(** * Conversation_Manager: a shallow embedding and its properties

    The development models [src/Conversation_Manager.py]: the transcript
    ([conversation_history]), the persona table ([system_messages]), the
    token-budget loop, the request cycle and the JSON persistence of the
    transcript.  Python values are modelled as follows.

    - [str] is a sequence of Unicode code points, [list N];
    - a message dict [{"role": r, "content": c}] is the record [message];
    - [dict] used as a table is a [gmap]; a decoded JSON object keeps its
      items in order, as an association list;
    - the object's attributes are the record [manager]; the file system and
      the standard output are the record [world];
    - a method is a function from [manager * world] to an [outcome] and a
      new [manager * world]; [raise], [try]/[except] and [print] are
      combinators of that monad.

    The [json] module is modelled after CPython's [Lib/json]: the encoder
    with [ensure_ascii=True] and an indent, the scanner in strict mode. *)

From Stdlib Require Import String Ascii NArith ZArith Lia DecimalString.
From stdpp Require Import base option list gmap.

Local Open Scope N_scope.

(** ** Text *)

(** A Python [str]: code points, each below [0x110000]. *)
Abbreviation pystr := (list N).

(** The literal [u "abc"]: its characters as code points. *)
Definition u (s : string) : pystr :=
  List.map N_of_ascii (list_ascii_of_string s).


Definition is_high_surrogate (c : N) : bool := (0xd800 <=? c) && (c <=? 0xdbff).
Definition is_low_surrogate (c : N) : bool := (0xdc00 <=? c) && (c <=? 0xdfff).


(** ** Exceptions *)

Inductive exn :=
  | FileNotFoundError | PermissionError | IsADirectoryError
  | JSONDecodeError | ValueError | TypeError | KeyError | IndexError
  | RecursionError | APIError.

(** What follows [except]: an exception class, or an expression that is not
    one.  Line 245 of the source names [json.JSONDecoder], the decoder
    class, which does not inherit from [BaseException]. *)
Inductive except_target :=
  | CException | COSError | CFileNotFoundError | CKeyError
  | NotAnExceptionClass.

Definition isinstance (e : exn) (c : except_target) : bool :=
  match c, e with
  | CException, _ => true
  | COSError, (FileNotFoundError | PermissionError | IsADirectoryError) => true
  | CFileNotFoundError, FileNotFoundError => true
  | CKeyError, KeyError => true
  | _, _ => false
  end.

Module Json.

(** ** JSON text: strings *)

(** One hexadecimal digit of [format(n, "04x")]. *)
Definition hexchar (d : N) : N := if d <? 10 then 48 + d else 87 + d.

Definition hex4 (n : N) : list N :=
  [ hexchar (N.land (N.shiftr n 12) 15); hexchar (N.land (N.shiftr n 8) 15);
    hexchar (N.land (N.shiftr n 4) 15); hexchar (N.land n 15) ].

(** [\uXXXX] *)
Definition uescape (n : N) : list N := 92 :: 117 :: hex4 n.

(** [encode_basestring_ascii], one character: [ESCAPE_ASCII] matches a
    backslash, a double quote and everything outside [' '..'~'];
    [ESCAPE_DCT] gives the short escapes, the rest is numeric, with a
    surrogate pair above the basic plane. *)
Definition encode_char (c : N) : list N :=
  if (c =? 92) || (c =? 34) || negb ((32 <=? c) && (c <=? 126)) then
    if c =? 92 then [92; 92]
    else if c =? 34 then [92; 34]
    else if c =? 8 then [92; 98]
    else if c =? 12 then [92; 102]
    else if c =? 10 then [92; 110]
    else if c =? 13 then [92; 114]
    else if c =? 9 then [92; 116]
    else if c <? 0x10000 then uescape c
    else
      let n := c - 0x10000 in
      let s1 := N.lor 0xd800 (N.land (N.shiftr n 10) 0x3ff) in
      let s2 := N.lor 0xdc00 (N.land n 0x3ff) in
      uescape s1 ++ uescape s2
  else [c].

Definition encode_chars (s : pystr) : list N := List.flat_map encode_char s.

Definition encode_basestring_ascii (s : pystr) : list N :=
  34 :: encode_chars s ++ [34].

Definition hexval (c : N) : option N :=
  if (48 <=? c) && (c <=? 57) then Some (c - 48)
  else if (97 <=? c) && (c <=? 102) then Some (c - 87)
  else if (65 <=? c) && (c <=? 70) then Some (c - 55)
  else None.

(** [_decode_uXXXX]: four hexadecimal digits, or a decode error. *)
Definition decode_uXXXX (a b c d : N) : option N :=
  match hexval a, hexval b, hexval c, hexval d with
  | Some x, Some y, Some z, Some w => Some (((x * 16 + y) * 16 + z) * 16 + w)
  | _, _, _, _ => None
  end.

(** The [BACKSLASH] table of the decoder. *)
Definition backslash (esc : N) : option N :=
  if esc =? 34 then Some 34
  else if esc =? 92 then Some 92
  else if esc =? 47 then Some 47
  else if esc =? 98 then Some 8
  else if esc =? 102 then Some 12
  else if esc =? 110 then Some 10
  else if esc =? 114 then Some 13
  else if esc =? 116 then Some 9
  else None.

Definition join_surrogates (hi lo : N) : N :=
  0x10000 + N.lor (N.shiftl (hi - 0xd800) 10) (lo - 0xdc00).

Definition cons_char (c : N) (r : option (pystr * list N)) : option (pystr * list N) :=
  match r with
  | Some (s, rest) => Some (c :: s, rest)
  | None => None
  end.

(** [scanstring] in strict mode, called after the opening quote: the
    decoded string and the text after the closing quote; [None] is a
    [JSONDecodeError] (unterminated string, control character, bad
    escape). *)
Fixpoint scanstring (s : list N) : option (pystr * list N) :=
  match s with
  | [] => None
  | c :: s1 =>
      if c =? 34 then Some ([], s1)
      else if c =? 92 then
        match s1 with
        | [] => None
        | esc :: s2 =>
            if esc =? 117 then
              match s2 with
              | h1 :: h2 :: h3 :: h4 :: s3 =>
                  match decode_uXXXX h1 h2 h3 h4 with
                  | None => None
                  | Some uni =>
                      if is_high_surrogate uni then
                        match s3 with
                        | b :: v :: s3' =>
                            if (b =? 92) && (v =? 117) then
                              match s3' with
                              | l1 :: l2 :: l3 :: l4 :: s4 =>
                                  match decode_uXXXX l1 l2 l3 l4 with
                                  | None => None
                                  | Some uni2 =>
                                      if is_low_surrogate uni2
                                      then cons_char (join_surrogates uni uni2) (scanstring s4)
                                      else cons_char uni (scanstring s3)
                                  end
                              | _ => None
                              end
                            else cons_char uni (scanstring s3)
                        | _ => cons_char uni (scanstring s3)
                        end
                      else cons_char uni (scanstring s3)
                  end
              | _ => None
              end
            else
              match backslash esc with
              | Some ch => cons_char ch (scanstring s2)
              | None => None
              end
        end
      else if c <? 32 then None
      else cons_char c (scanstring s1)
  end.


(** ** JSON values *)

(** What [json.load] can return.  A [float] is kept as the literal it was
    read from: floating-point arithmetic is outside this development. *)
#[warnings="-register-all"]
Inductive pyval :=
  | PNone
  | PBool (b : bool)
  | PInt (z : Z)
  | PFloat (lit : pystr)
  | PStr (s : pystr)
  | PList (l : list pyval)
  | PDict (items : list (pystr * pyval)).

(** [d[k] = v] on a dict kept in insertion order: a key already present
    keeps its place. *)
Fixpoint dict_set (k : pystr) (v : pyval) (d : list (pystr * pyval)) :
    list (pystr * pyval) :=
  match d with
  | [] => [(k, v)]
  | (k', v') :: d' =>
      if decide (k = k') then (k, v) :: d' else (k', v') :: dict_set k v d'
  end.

************

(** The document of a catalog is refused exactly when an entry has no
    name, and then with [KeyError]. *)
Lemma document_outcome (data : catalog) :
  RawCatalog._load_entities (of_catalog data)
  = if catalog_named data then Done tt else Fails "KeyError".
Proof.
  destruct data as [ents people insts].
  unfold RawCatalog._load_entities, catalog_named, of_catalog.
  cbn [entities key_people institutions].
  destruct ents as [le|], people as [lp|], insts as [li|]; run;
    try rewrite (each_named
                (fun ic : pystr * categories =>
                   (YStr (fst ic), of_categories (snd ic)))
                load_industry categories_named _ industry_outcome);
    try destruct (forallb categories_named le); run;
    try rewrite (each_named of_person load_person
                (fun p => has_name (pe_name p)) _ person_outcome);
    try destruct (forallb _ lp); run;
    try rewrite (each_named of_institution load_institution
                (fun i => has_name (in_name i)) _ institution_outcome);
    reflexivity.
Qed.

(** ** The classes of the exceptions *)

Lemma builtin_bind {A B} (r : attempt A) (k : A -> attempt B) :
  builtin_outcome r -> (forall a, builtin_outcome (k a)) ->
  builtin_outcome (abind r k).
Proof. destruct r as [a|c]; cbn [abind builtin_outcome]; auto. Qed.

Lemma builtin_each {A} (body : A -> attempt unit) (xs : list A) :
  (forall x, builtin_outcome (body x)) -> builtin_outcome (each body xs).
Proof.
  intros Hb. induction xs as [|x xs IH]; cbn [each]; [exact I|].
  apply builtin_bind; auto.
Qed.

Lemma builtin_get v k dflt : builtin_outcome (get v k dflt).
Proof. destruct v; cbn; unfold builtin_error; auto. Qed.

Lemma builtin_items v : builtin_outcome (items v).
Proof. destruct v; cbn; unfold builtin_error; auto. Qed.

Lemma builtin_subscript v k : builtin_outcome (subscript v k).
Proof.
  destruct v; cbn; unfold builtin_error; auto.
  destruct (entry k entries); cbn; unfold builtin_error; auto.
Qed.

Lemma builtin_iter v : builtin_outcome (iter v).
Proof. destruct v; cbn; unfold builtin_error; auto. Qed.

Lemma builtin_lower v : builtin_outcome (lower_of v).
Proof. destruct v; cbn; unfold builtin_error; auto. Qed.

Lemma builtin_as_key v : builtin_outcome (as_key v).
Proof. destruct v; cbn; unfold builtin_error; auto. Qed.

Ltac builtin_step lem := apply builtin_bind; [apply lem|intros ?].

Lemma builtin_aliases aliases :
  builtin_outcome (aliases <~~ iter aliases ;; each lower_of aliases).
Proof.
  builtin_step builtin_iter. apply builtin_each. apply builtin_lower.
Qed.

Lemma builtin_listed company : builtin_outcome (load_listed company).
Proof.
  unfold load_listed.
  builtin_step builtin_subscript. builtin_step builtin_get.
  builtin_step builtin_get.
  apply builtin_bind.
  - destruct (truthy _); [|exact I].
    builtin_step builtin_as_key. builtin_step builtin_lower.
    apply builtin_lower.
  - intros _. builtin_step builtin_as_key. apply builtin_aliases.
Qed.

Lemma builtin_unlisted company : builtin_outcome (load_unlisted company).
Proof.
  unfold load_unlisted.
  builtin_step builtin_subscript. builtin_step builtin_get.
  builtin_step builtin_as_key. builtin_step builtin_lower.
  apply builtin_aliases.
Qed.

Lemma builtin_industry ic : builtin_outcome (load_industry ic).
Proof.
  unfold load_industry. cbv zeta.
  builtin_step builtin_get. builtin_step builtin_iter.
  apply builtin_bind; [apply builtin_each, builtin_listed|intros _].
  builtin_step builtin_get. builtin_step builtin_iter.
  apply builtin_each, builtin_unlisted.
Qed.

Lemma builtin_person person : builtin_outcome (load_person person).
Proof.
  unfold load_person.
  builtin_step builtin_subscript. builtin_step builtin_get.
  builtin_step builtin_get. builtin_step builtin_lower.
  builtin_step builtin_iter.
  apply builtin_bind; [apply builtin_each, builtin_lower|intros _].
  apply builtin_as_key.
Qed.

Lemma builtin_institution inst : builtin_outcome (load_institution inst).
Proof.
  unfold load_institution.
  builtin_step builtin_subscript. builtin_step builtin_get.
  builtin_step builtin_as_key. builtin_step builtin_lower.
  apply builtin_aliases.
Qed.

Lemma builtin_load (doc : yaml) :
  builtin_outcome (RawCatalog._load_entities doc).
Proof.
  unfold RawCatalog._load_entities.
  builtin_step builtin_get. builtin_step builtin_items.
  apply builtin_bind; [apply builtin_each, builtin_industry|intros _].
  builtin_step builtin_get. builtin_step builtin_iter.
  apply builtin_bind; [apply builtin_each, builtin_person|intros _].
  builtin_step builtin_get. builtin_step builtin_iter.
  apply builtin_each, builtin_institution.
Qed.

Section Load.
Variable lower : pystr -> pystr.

************

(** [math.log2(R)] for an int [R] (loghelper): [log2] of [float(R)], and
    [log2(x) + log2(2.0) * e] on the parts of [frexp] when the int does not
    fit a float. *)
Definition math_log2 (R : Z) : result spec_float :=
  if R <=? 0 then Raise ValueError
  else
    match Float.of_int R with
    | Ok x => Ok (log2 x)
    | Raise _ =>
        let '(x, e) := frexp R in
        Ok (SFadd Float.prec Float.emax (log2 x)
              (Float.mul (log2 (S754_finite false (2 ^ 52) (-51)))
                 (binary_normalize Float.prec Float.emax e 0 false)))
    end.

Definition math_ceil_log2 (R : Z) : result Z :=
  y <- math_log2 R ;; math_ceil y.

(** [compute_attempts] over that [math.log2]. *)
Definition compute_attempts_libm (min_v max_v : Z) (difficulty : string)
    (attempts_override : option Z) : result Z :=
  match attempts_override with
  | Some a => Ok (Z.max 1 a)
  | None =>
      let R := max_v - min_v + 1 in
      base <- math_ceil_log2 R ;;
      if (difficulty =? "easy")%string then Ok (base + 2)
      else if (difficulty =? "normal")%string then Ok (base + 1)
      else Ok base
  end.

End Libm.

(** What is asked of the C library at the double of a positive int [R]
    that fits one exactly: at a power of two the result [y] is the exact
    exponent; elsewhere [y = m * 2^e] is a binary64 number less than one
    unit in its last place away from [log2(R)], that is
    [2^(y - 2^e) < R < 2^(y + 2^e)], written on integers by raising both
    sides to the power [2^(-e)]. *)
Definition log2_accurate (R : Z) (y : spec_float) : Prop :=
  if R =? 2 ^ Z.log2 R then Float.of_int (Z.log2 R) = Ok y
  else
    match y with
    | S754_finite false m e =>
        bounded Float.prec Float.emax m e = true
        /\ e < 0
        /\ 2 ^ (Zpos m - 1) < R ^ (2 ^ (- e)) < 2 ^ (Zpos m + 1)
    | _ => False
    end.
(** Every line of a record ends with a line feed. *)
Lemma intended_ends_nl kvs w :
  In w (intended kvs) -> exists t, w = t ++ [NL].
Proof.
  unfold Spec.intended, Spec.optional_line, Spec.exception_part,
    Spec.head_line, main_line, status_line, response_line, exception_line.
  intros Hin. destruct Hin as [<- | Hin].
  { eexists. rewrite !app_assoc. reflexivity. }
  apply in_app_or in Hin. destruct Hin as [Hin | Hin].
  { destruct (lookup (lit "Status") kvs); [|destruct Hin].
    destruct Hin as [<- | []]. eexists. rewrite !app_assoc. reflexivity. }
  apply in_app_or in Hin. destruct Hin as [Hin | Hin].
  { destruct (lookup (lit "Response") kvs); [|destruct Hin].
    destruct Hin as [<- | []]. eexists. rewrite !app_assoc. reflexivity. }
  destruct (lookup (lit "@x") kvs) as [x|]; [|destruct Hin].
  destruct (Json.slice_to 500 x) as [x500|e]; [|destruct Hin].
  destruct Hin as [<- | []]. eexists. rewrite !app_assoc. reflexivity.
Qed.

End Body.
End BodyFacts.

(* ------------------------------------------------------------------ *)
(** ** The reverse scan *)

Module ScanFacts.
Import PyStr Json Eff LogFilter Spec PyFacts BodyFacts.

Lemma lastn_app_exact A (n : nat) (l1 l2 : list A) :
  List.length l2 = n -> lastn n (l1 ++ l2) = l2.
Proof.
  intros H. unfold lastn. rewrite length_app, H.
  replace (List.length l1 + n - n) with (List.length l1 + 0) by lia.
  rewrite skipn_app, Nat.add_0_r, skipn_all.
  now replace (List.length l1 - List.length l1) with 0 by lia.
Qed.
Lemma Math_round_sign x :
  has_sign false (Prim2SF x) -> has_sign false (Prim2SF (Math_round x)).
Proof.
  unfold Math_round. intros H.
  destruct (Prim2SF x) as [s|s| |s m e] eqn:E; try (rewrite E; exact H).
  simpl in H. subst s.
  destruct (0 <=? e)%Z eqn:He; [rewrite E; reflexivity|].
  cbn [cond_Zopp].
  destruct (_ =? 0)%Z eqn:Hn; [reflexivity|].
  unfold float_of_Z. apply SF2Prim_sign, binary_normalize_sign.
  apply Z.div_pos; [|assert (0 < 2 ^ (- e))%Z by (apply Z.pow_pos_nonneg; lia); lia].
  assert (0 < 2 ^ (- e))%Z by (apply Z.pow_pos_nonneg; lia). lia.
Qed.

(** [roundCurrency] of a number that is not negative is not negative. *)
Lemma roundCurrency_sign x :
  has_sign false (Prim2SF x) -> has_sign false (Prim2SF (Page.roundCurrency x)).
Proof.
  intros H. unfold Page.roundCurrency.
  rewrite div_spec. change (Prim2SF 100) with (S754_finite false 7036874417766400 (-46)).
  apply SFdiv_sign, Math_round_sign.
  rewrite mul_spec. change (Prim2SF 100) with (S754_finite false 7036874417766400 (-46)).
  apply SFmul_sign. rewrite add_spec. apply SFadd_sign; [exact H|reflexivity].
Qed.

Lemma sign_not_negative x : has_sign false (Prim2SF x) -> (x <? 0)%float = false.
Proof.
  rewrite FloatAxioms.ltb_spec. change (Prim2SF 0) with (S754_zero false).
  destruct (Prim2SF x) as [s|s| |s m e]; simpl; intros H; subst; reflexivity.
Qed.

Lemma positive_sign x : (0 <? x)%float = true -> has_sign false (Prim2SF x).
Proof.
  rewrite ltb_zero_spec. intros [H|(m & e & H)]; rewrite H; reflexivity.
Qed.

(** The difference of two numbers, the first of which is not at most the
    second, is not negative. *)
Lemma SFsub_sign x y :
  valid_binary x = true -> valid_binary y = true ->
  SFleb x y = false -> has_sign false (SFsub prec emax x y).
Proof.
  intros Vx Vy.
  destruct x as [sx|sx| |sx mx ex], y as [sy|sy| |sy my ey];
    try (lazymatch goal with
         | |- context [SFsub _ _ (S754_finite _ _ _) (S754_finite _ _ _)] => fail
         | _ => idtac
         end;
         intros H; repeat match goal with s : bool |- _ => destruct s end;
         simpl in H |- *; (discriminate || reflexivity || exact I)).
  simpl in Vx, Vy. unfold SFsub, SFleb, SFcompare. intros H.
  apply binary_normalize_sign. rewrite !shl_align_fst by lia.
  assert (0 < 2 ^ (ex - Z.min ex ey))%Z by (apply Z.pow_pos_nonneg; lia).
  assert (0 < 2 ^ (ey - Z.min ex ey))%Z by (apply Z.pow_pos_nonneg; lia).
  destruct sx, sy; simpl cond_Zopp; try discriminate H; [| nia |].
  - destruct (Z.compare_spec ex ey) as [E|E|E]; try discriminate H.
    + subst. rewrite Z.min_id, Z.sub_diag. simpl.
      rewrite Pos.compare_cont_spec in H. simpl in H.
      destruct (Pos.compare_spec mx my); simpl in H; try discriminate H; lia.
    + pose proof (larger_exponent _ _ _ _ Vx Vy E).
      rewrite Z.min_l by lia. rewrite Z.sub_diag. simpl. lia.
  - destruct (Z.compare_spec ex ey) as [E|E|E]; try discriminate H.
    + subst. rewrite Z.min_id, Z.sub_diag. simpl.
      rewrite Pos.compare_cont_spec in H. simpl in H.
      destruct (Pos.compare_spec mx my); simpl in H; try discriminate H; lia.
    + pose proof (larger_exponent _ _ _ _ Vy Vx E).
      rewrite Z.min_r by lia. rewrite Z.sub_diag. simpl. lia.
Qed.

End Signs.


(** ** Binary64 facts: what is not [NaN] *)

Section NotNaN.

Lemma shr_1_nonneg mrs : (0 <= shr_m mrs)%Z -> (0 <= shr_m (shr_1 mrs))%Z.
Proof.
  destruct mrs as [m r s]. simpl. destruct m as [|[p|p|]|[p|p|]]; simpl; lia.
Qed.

************

What is needed is an exact copy of the lines above, from the one containing "token-budget loop, the" through the one containing "Abbreviation pystr := (list N).", with nothing added.

    token-budget loop, the request cycle and the JSON persistence of the
    transcript.  Python values are modelled as follows.

    - [str] is a sequence of Unicode code points, [list N];
    - a message dict [{"role": r, "content": c}] is the record [message];
    - [dict] used as a table is a [gmap]; a decoded JSON object keeps its
      items in order, as an association list;
    - the object's attributes are the record [manager]; the file system and
      the standard output are the record [world];
    - a method is a function from [manager * world] to an [outcome] and a
      new [manager * world]; [raise], [try]/[except] and [print] are
      combinators of that monad.

    The [json] module is modelled after CPython's [Lib/json]: the encoder
    with [ensure_ascii=True] and an indent, the scanner in strict mode. *)

From Stdlib Require Import String Ascii NArith ZArith Lia DecimalString.
From stdpp Require Import base option list gmap.

Local Open Scope N_scope.

(** ** Text *)

(** A Python [str]: code points, each below [0x110000]. *)
Abbreviation pystr := (list N).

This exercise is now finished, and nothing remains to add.